Tuesday, November 24, 2015

Thanksgiving Menu Planning


Thanksgiving meal planning can be a bit of an ordeal, but our family has inexplicably turned it into a rather stress-free affair.  Our family is LARGE, you see.  Rather absurdly large, as a matter of fact (ahem, large in terms of numbers, that is, not weight).  And Thanksgiving is quite literally the only thing we do en masse that is mostly without stress.  We have learned some tricks.

Some very valuable tricks.

Grandma roasts a couple of dead animals, and Preston fries one.  The bird does not at all interest myself nor my mother (at whose house we hold this affair), but the sides, well, that's where we excel.

When you have a family as large as ours, it is par for the course to have at least 50 guests (some years, it's more like 75 or so), and so a few of us go a little crazy with our contributions.  Mom will make a restaurant-sized pot of rice, and will throw in more rolls than you can shake a stick at.  Then, depending on the year, she'll also make a few spinach quiches (my favorite) and/or a big pan of macaroni and cheese.  My sister will make the biggest broccoli casserole you've ever seen, a few pumpkin pies, and a plateful of peanut butter fudge that will virtually vaporize before the main course has been consumed.

Grandma, even though she will have already worked herself to the bones over a couple of turkeys, will also make the gravy, the sweet potato casserole, the green and the red jello casseroles, and, if I've been a good girl, The Carrot Cake to End All Carrot Cakes.

And someone will open a can of cranberry stuff and squirt it out onto a small plate, with the can indentations still proudly showing off.  I have tried valiantly to break us of this habit.  I have made a cranberry chutney, cranberry preserves, and even a cranberry conserve, but it doesn't matter what I do.  Someone will still slide out a can-shaped mound of canned cranberry stuff.  So I have given up.

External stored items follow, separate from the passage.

(** * preconfig: a shallow embedding of the template expander

    The development follows [preconfig.py]: the block scanner [get_block],
    assignment detection [try_assignment], the evaluator wrapper [evaluate],
    the file emitter [make_file], the recursive expander [process], the
    pre-expansion of the initial dictionary [expand_values] and the driver
    [parse].

    Python objects are an inductive type, the dictionary [values] is an
    insertion-ordered association list, the template is a string with a
    read cursor, and the module-level globals of the script, with the
    writes of the run in their order, are the fields of one record that
    every function threads.

    The built-in [eval] and [str] and the functions of [os.path] are the
    interface [Python]; [eval] reads the dictionary and a hidden state (the
    generator behind [random]), returns a fresh object or raises an
    exception of class [Exception].  Strings are read with the rules of
    Python 3 on code points below 256.  The write-only CSV log is left
    out.

    [process] and [expand_values] are recursive on a fuel.  [process]
    returns as soon as the fuel exceeds the number of characters left to
    read (lemma [process_total]).

    [main] is embedded in the module [Main], over an explicit file system;
    the scanner of [extract_bracketed.py] and [assemble] of [scan.py] are
    embedded in the modules [Extract] and [Scan]. *)

From Stdlib Require Import String Ascii List ZArith Lia Bool Arith DecimalString.
From Stdlib Require DecimalNat DecimalFacts Permutation.
Import ListNotations.
Open Scope string_scope.
Set Warnings "-register-all".

(** ** Strings the way the script uses them *)

Module Str.

Definition nonempty (s : string) : bool :=
  match s with EmptyString => false | String _ _ => true end.

(** [s += c] *)
Definition snoc (s : string) (c : ascii) : string := s ++ String c "".

Fixpoint drop (n : nat) (s : string) : string :=
  match n, s with
  | 0, _ => s
  | S _, EmptyString => EmptyString
  | S n', String _ s' => drop n' s'
  end.

Fixpoint take (n : nat) (s : string) : string :=
  match n, s with
  | 0, _ => EmptyString
  | S _, EmptyString => EmptyString
  | S n', String c s' => String c (take n' s')
  end.

(** [s[:-1]] *)
Fixpoint chop (s : string) : string :=
  match s with
  | EmptyString => EmptyString
  | String _ EmptyString => EmptyString
  | String c s' => String c (chop s')
  end.

(** [c in s] *)
Fixpoint mem (c : ascii) (s : string) : bool :=
  match s with
  | EmptyString => false
  | String d s' => Ascii.eqb c d || mem c s'
  end.

(** [code[2:-2]] *)
Definition slice_2_m2 (s : string) : string :=
  take (String.length s - 4) (drop 2 s).

(** [s.partition(sep)] for a one-character separator. *)
Fixpoint partition (sep : ascii) (s : string) : string * string * string :=
  match s with
  | EmptyString => (EmptyString, EmptyString, EmptyString)
  | String c s' =>
      if Ascii.eqb c sep then (EmptyString, String sep EmptyString, s')
      else let '(k, e, v) := partition sep s' in (String c k, e, v)
  end.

Over the years, I have tried all sorts of recipes, including slaving away for literally half a day making my own cream of mushroom soup FROM SCRATCH, and then FRYING MY OWN ONIONS in order to make the BEST GREEN BEAN CASSEROLE EVER, but I have learned my lesson.  No one liked that casserole any better than the one in which I used Campbell's and Durkee's, so, you know, screw it.

A few years ago, I made a mushroom and wild rice pilaf that I thought would be a flop (but which I was willing to make because I thought I would have leftovers to live on for the next week) and it was a hit.  The pan was scraped clean.  I made it again the next year, and I'll be making it again this year.

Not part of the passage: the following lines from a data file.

(** * nodeplayer: the Player orchestrator ([src/player.js])

    A shallow embedding of the [Player] class: hook dispatch, the
    initialisation pipeline, the playback state machine, the song
    preparation pipeline and the search / playlist aggregator.

    JavaScript values keep the distinctions the code relies on: [null]
    versus [undefined], truthiness, IEEE-754 numbers.  Methods are
    computations in a state-and-exception monad over the player object, the
    heap of song objects that the queue and [nowPlaying] share, the pending
    timers and a trace of the calls that leave the player (hook functions,
    completion callbacks, methods of songs and backends).

    Outside the model: the logger (only the property reads of its arguments
    are kept) and hook functions that call back into the player (a hook
    function works on the plugins' own state).  Objects that the player
    reads through a prototype chain (plugins, hooks bundles) are given by
    what a property read returns. *)

From Stdlib Require Import ZArith Lia.
From Stdlib Require Import Floats.SpecFloat.
From stdpp Require Import base option list gmap strings.

Open Scope string_scope.
Open Scope nat_scope.
Open Scope list_scope.

(** ** JavaScript values *)

(** Numbers are IEEE-754 binary64 values, in the specification form of the
    standard library. *)
Abbreviation number := spec_float.

Inductive Val :=
| VUndefined
| VNull
| VBool (b : bool)
| VNum (x : number)
| VStr (s : string)
| VSong (l : nat)                   (* a Song object of the heap *)
| VResult (songId : string)         (* a song object of a search result *)
| VObj (id : nat)                   (* any other object or function *)
| VError (msg : string)             (* new Error(msg) *)
| VErrorOf (msg : string) (cause : Val)   (* new Error(msg + cause) *)
| VTypeError (msg : string).

(** [ToBoolean]. *)
Definition truthy (v : Val) : bool :=
  match v with
  | VUndefined | VNull => false
  | VBool b => b
  | VNum (S754_zero _) | VNum S754_nan => false
  | VNum _ => true
  | VStr s => negb (String.eqb s "")
  | _ => true
  end.

Definition num_zero : number := S754_zero false.
Definition num_one : number := S754_finite false 4503599627370496 (-52).

Definition is_nan (x : number) : bool :=
  match x with S754_nan => true | _ => false end.

(** [a + b] and [a - b] on numbers: binary64, round to nearest, ties to
    even. *)
Definition num_add (a b : number) : number := SFadd 53 1024 a b.
Definition num_sub (a b : number) : number := SFsub 53 1024 a b.

(** The number nearest to the integer [z]. *)
Definition num_of_Z (z : Z) : number := binary_normalize 53 1024 z 0 false.

(** [a || b] on numbers. *)
Definition num_or (a b : number) : number := if truthy (VNum a) then a else b.

(** [Math.max(a, b)] and [Math.min(a, b)] on numbers: NaN if either argument
    is NaN, and [+0] is larger than [-0]. *)
Definition Math_max (a b : number) : number :=
  match a, b with
  | S754_nan, _ | _, S754_nan => S754_nan
  | S754_zero sa, S754_zero sb => S754_zero (sa && sb)
  | _, _ => if SFltb a b then b else a
  end.

Definition Math_min (a b : number) : number :=
  match a, b with
  | S754_nan, _ | _, S754_nan => S754_nan
  | S754_zero sa, S754_zero sb => S754_zero (sa || sb)
  | _, _ => if SFltb b a then b else a
  end.

(** The outcome of a call: it returns a value or throws one. *)
Inductive Completion (A : Type) :=
| Normal (a : A)
| Throw (e : Val).
Arguments Normal {A} a.
Arguments Throw {A} e.

(** ** Songs, queue, callbacks *)

(** [song.playback]: times and positions are numbers (milliseconds). *)
Record Playback := mkPlayback { startTime : number; startPos : number }.

(** What a song's [prepare] reports to its handler: [(err, chunk, done)]. *)
Record PrepEvent := mkPrepEvent { pe_err : Val; pe_chunk : Val; pe_done : Val }.

(** Modelled from the spec: the Song class (./song is not part of the
    sources).  "identity uuid and songId; owning backend reference; playback
    record {startTime, startPos}; preparation status (isPrepared()); an
    optional cancelPrepare capability present only while a fetch is in
    flight".  [prepareTimeout] and [songData] are the properties player.js
    itself writes on the song.  [prepareSync] stands for the body of
    [song.prepare(handler)]: the reports it makes to the handler before it
    returns; later reports reach the handler through [deliver]. *)
Record Song := mkSong {
  uuid : string;
  songId : string;
  backendName : string;
  playback : Playback;
  isPrepared : bool;
  cancelPrepare : bool;
  prepareTimeout : option nat;
  songData : bool;
  prepareSync : list PrepEvent;
}.

Definition set_playback (pb : Playback) (sg : Song) : Song :=
  mkSong (uuid sg) (songId sg) (backendName sg) pb (isPrepared sg)
    (cancelPrepare sg) (prepareTimeout sg) (songData sg) (prepareSync sg).
Definition set_cancelPrepare (b : bool) (sg : Song) : Song :=
  mkSong (uuid sg) (songId sg) (backendName sg) (playback sg) (isPrepared sg)
    b (prepareTimeout sg) (songData sg) (prepareSync sg).
Definition set_prepareTimeout (t : option nat) (sg : Song) : Song :=
  mkSong (uuid sg) (songId sg) (backendName sg) (playback sg) (isPrepared sg)
    (cancelPrepare sg) t (songData sg) (prepareSync sg).
Definition set_songData (b : bool) (sg : Song) : Song :=
  mkSong (uuid sg) (songId sg) (backendName sg) (playback sg) (isPrepared sg)
    (cancelPrepare sg) (prepareTimeout sg) b (prepareSync sg).

(** A reference held in [nowPlaying]: [null], [undefined] or a song. *)
Inductive Ref :=
| RNull
| RUndefined
| RSong (l : nat).

Definition ref_truthy (r : Ref) : bool :=
  match r with RSong _ => true | _ => false end.

Definition ref_val (r : Ref) : Val :=
  match r with RNull => VNull | RUndefined => VUndefined | RSong l => VSong l end.

(** Completion callbacks handed to the player.  [CbUser] is a callback of
    the caller; the two others are the step callbacks that [async.series]
    passes inside [prepareSongs] (the first one remembers [currentSong]). *)
Inductive Callback :=
| CbUser (id : nat)
| CbSeries1 (currentSong : Ref)
| CbSeries2.

(** The closures handed to [song.prepare]. *)
Inductive Handler :=
| HStartPlayback (position : number)
| HPrepareSong (song : nat) (callback : Callback).

Inductive Method :=
| MStartPlayback
| MStopPlayback
| MChangeSong
| MPrepareSongs.

Inductive Stage :=
| BuiltinPlugins
| ExternalPlugins
| BuiltinBackends
| ExternalBackends.

(** What one backend contributes to [allResults]: the [results] of its
    [getPlaylists], or its search results with the songs that passed the
    [preAddSearchResult] hook, keyed by [songId]. *)
Inductive Contribution :=
| CPlaylists (results : Val)
| CSearch (songs : list (string * Val)).

(** The trace: calls that leave the player, and marks for method entries. *)
Inductive Event :=
| EvHook (plugin hook : string) (argv : list Val) (res : Completion Val)
| EvCallback (id : nat) (args : list Val)
| EvEnter (m : Method)
| EvSongPrepare (song : nat) (h : Handler)
| EvPlaybackStarted (song : nat) (pos : number)
| EvCancelPrepare (song : nat) (reason : string)
| EvLoad (st : Stage)
| EvMerged (st : Stage)
| EvLogReady
| EvSearch (backend : string) (query : Val)
| EvGetPlaylists (backend : string)
| EvJoinCallback (id : nat) (allResults : list (string * Contribution)).

(** A pending timer: what it runs, and the delay it was set with. *)
Inductive TimerAction :=
| TPrepareTimeout (song : nat) (delay : Z).

Record Queue := mkQueue { songs : list nat; playbackStart : bool }.

(** Modelled from the spec: what player.js reads of the configuration
    object (./config is not part of the sources), "preparation timeout
    duration, list of enabled plugin/backend names". *)
Record Config := mkConfig {
  songPrepareTimeout : Z;
  cfg_plugins : list string;
  cfg_backends : list string;
}.

(** Modelled from the spec: the backend descriptor (no backend is part of
    the sources), "search(query, onSuccess, onError), optional
    getPlaylists(cb)".  What [search] and [getPlaylists] do when called is
    part of the descriptor: they report before returning, or later (through
    [searchSuccess], [searchError], [playlistsReport]). *)
Record SearchResults := mkResults { r_songs : list (string * string) }.
(* [r_songs]: the entries of [results.songs], each with the [songId] of its
   song object *)

Inductive SearchBehaviour :=
| SearchSync (results : SearchResults)
| SearchSyncError (err : Val)
| SearchLater.

Inductive PlaylistsBehaviour :=
| PlaylistsSync (err results : Val)
| PlaylistsLater.

Record Backend := mkBackend {
  b_name : string;
  b_search : SearchBehaviour;
  b_getPlaylists : option PlaylistsBehaviour;
}.

(** The variables that the callbacks of one [getPlaylists] or
    [searchBackends] call close over. *)
Record Join := mkJoin {
  resultCnt : nat;
  allResults : list (string * Contribution);
  j_callback : nat;
}.

(** ** Objects used as maps

    An object is given by its own properties in enumeration order: the keys
    that are array indices first, in ascending order, then the other keys
    in the order in which they were created. *)

Definition digit (a : Ascii.ascii) : option N :=
  let n := Ascii.N_of_ascii a in
  if ((48 <=? n) && (n <=? 57))%N then Some (n - 48)%N else None.

Fixpoint digits (k : string) (acc : N) : option N :=
  match k with
  | EmptyString => Some acc
  | String a r =>
      match digit a with
      | Some d => digits r (10 * acc + d)%N
      | None => None
      end
  end.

Last year, I roasted three or four giant sheet pans worth of vegetables, and in another shocking turn of events, I watched my siblings snack on the brussels sprouts and turnips like candy.  That one will make an encore appearance this year as well.

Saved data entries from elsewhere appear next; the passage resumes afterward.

(** The rows of the library sheet after one registration. *)
Lemma registered_rows_find (libraryType configPath : string) (rows : list Row) :
  let rows' :=
    match findIndex (fun item => bool_decide (item !! "title" = Some libraryType)) rows with
    | Some i => alter (fun item : Row => <["path" := configPath]> item) i rows
    | None => rows ++ [createLibraryEntry libraryType configPath rows]
    end in
  (exists row,
     List.find (hasTitle libraryType) rows' = Some row
     /\ row !! "title" = Some libraryType /\ row !! "path" = Some configPath)
  /\ (forall other, other <> libraryType ->
        List.filter (hasTitle other) rows' = List.filter (hasTitle other) rows)
  /\ length rows'
     = length rows + (if existsb (hasTitle libraryType) rows then 0 else 1).
Proof.
  change (fun item : Row => bool_decide (item !! "title" = Some libraryType))
    with (hasTitle libraryType).
  destruct (findIndex (hasTitle libraryType) rows) as [i|] eqn:Hfind; cbv zeta.
  - destruct (findIndex_Some _ _ _ Hfind) as (l1 & x & l2 & -> & <- & Fx & Hbefore).
    rewrite alter_middle.
    assert (Htitle : (<["path" := configPath]> x : Row) !! "title" = x !! "title").
    { by rewrite lookup_insert_ne. }
    assert (Hx : x !! "title" = Some libraryType).
    { unfold hasTitle in Fx. by apply bool_decide_eq_true_1 in Fx. }
    split; [| split].
    + exists (<["path" := configPath]> x). split; [| split].
      * clear -Hbefore Htitle Hx. induction Hbefore as [|a l1 Ha _ IH]; simpl.
        -- unfold hasTitle at 1. rewrite Htitle, Hx.
           by rewrite bool_decide_eq_true_2.
        -- by rewrite Ha.
      * by rewrite Htitle.
      * apply lookup_insert_eq.
    + intros other Hne. rewrite !List.filter_app. simpl.
      assert (H1 : hasTitle other (<["path" := configPath]> x) = false).
      { unfold hasTitle. rewrite Htitle, Hx. apply bool_decide_eq_false_2. congruence. }
      assert (H2 : hasTitle other x = false).
      { unfold hasTitle. rewrite Hx. apply bool_decide_eq_false_2. congruence. }
      by rewrite H1, H2.
    + rewrite !length_app. simpl. rewrite existsb_app'. simpl. rewrite Fx.
      rewrite orb_true_r. lia.
  - pose proof (findIndex_None _ _ Hfind) as Hnone.
    destruct (createLibraryEntry_title libraryType configPath rows) as [Ht Hp].
    split; [| split].
    + eexists. split; [| split; [exact Ht | exact Hp]].
      clear -Hnone Ht. set (e := createLibraryEntry libraryType configPath rows) in *.
      clearbody e. induction Hnone as [|a l Ha _ IH]; simpl.
      * unfold hasTitle. rewrite Ht. by rewrite bool_decide_eq_true_2.
      * by rewrite Ha.
    + intros other Hne. rewrite List.filter_app. simpl.
      assert (H1 : hasTitle other (createLibraryEntry libraryType configPath rows) = false).
      { unfold hasTitle. rewrite Ht. apply bool_decide_eq_false_2. congruence. }
      rewrite H1. apply app_nil_r.
    + rewrite length_app. simpl.
      assert (Hex : existsb (hasTitle libraryType) rows = false).
      { clear -Hnone. induction Hnone as [|a l Ha _ IH]; simpl; [reflexivity |].
        by rewrite Ha. }
      by rewrite Hex.
Qed.

(** One registration, whatever the shape of the stored configuration. *)
Lemma registerLibraryType_run (org repo libraryType configPath : string)
    (w : World) (config : Doc) (rows : list Row) :
  faults w = [] ->
  store w !! buildConfigUrl org repo = Some config ->
  existingLibraryRows config = Some rows ->
  exists r w' m' library' rows',
    registerLibraryType org repo libraryType configPath w = (Ok r, w')
    /\ registered r = true
    /\ existed r = existsb (hasTitle libraryType) rows
    /\ createdSheet r = negb (sheetExisted (ensureLibrarySheet config))
    /\ convertedToMultiSheet r = Some (bool_decide (docType config = Some "sheet"))
    /\ libraryEntryCount r = Some (length rows')
    /\ error r = None
    /\ faults w' = []
    /\ store w' = <[buildConfigUrl org repo := Multi m']> (store w)
    /\ mutatedConfig (ensureLibrarySheet config) rows' = Multi m'
    /\ obj_get (sheets m') "library" = Some library'
    /\ data library' = Some rows'
    /\ (if sheetExisted (ensureLibrarySheet config)
        then total library' = Some (length rows') /\ limit library' = Some (length rows')
        else total library' = Some 0 /\ limit library' = Some 0)
    /\ (exists row,
          List.find (hasTitle libraryType) rows' = Some row
          /\ row !! "title" = Some libraryType /\ row !! "path" = Some configPath)
    /\ (forall other, other <> libraryType ->
          List.filter (hasTitle other) rows' = List.filter (hasTitle other) rows)
    /\ length rows'
       = length rows + (if existsb (hasTitle libraryType) rows then 0 else 1).
Proof.
  intros Hf Hs Hrows.
  destruct (registered_rows_find libraryType configPath rows) as (Hfind & Hframe & Hlen).
  cbv zeta in Hfind, Hframe, Hlen.
  set (rows' := match findIndex _ rows with Some i => _ | None => _ end) in *.
  destruct (mutatedConfig_library config rows') as (m' & lib' & Hm & Hlib & Hdata & Htot).
  unfold registerLibraryType, try_catch. unfold bind at 1.
  rewrite (getSiteConfig_found org repo w config Hf Hs). cbv beta iota zeta.
  rewrite ensureLibrarySheet_rows, Hrows.
  unfold bind at 1. rewrite (uploadConfig_stores org repo w _ Hf). cbv beta iota.
  unfold ret. fold rows'. rewrite Hm.
  eexists _, _, m', lib', rows'. split; [reflexivity |].
  cbn [registered existed createdSheet convertedToMultiSheet libraryEntryCount error
       faults store].
  repeat (split; [first [reflexivity | assumption] |]).
  split; [apply findIndex_existsb |].
  repeat (split; [first [reflexivity | assumption] |]). assumption.
Qed.



(** Registering into a flat configuration stores a multi-sheet
    document with the sheets [data] and [library]: [data] holds the
    original rows, [library] holds the one new row, made of the title and
    the path.  The registration reports one library entry, but the
    [total] and [limit] of the stored library sheet stay 0: they are
    recomputed on an object that is not the one uploaded. *)
Theorem registerLibraryType_migrates_flat (org repo libraryType configPath : string)
    (w : World) (config : Sheet) :
  faults w = [] ->
  store w !! buildConfigUrl org repo = Some (Flat (Some "sheet") config) ->
  exists r w' m',
    registerLibraryType org repo libraryType configPath w = (Ok r, w')
    /\ registered r = true /\ existed r = false /\ createdSheet r = true
    /\ convertedToMultiSheet r = Some true
    /\ libraryEntryCount r = Some 1
    /\ store w' !! buildConfigUrl org repo = Some (Multi m')
    /\ names m' = Some ["data"; "library"]
    /\ obj_get (sheets m') "data"
       = Some (createSheetStructure (default [] (data config)))
    /\ obj_get (sheets m') "library"
       = Some {| total := Some 0; limit := Some 0; offset := Some 0;
                 data := Some [ ({[ "title" := libraryType; "path" := configPath ]} : Row) ];
                 colWidths := None |}.
Proof.
  intros Hf Hs. unfold registerLibraryType, try_catch. unfold bind at 1.
  rewrite (getSiteConfig_found org repo w _ Hf Hs). cbv beta iota zeta.
  cbn [ensureLibrarySheet]. rewrite bool_decide_eq_true_2 by reflexivity.
  cbn [convertToMultiSheet librarySheet emptyLibrarySheet data findIndex app].
  unfold bind at 1. rewrite (uploadConfig_stores org repo w _ Hf). cbv beta iota.
  unfold ret. eexists _, _, _. split; [reflexivity |].
  cbn [registered existed createdSheet convertedToMultiSheet libraryEntryCount store
       sheetExisted negb length docType].
  do 5 (split; [reflexivity |]). split; [apply lookup_insert_eq |].
  repeat split.
Qed.

Lemma registerLibraryType_migrates_flat_witness :
  exists r w' m',
    registerLibraryType "org" "site" "Blocks" "/library/blocks.json" flatSiteWorld
    = (Ok r, w')
    /\ libraryEntryCount r = Some 1
    /\ store w' !! buildConfigUrl "org" "site" = Some (Multi m')
    /\ (obj_get (sheets m') "library" ≫= total) = Some 0.
Proof.
  destruct (registerLibraryType_migrates_flat "org" "site" "Blocks" "/library/blocks.json"
              flatSiteWorld widthsConfig eq_refl ltac:(vm_compute; reflexivity))
    as (r & w' & m' & H & _ & _ & _ & _ & Hc & Hs & _ & _ & Hl).
  exists r, w', m'. split; [exact H |]. split; [exact Hc |]. split; [exact Hs |].
  by rewrite Hl.
Defined.

(** Registering into an existing library sheet changes no row of
    another title; the sheet grows by one row exactly when the title was
    not there, which is what [existed] and [libraryEntryCount] report. *)
Theorem registerLibraryType_keeps_other_rows (org repo libraryType configPath : string)
    (w : World) (rows : list Row) :
  faults w = [] ->
  libraryRows org repo w = Some rows ->
  exists r w' rows',
    registerLibraryType org repo libraryType configPath w = (Ok r, w')
    /\ registered r = true /\ createdSheet r = false
    /\ existed r = existsb (hasTitle libraryType) rows
    /\ libraryRows org repo w' = Some rows'
    /\ libraryEntryCount r = Some (length rows')
    /\ length rows' = length rows + (if existed r then 0 else 1)
    /\ (forall other, other <> libraryType ->
          List.filter (hasTitle other) rows' = List.filter (hasTitle other) rows).
Proof.
  intros Hf Hrows. unfold libraryRows in Hrows.
  destruct (store w !! buildConfigUrl org repo) as [[tag s | m]|] eqn:Hs; try discriminate.
  destruct (obj_get (sheets m) "library") as [lib|] eqn:Hlib; [| discriminate].
  simpl in Hrows.
  assert (Hex : existingLibraryRows (Multi m) = Some rows).
  { unfold existingLibraryRows. by rewrite Hlib. }
  destruct (registerLibraryType_run org repo libraryType configPath w (Multi m) rows
              Hf Hs Hex)
    as (r & w' & m' & lib' & rows' & Hreg & Hr & He & Hc & _ & Hcount & _ & Hf' & Hstore
        & _ & Hlib' & Hdata & _ & _ & Hframe & Hlen).
  exists r, w', rows'. split; [exact Hreg |]. split; [exact Hr |].
  split. { rewrite Hc, sheetExisted_library, Hlib. reflexivity. }
  split; [exact He |]. split.
  { unfold libraryRows. rewrite Hstore, lookup_insert_eq, Hlib'. exact Hdata. }
  split; [exact Hcount |]. split; [by rewrite He |]. exact Hframe.
Qed.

Oh, and then there's my very favorite fall fruit salad.  I don't know if anyone besides my mother, my children, and I like it, but I cannot imagine a Thanksgiving without it now (and it is splendid for breakfast the next morning).

I will also be baking a new pie this year.  As much of a success as the chocolate-espresso pecan pie has been, David Leibovitz recently posted a recipe for a bourbon-ginger pecan pie, and that recipe was quickly moved to the top of my list for this year.  It will be the only unproven recipe in my repertoire though, because frankly, the tried-and-true family favorites are the easiest to pull off.

So, here's to Thanksgiving, my friends, the only holiday in which we gather together to do nothing but share a meal, count our blessings, and revel in each other's company.  We give thanks for the food before us, for the friends & family who are with us, and for the love between us.

Our Thanksgiving Favorites:
Preston's favorite fried turkey brine and technique (I don't eat meat, and cannot vouch for this)
Wild Rice and Mushroom Pilaf
Simple Roasted Vegetables for the win
Chocolate-Espresso Pecan Pie
Autumn Fruit Salad (I like to add in a few handfuls of pomegranate seeds)
David Leibovitz' Bourbon and Ginger Pecan Pie

3 comments:

the striped rose said...

LOL I hear you.

Cindy said...

This is hilarious. I busted out laughing.

Lee said...

OMG I laughed so hard over the cranberry sauce. You see, I too fight this battle. And I don't know why. Maybe it is cause my in laws believe veggies need to come from cans. As in canned yams. Blech. Canned cranberry sauce. Double blech. So I make my own cranberry sauce each year (not that this is hard.) They never eat it, but they never ate the other one either--they just wanted to look at it I guess. This year I made the sauce and forgot to put it on the table. Now I am going to make a cake that has a cranberry layer to it with a buttercream frosting as I don't want all that cranberry goodness to go to waste!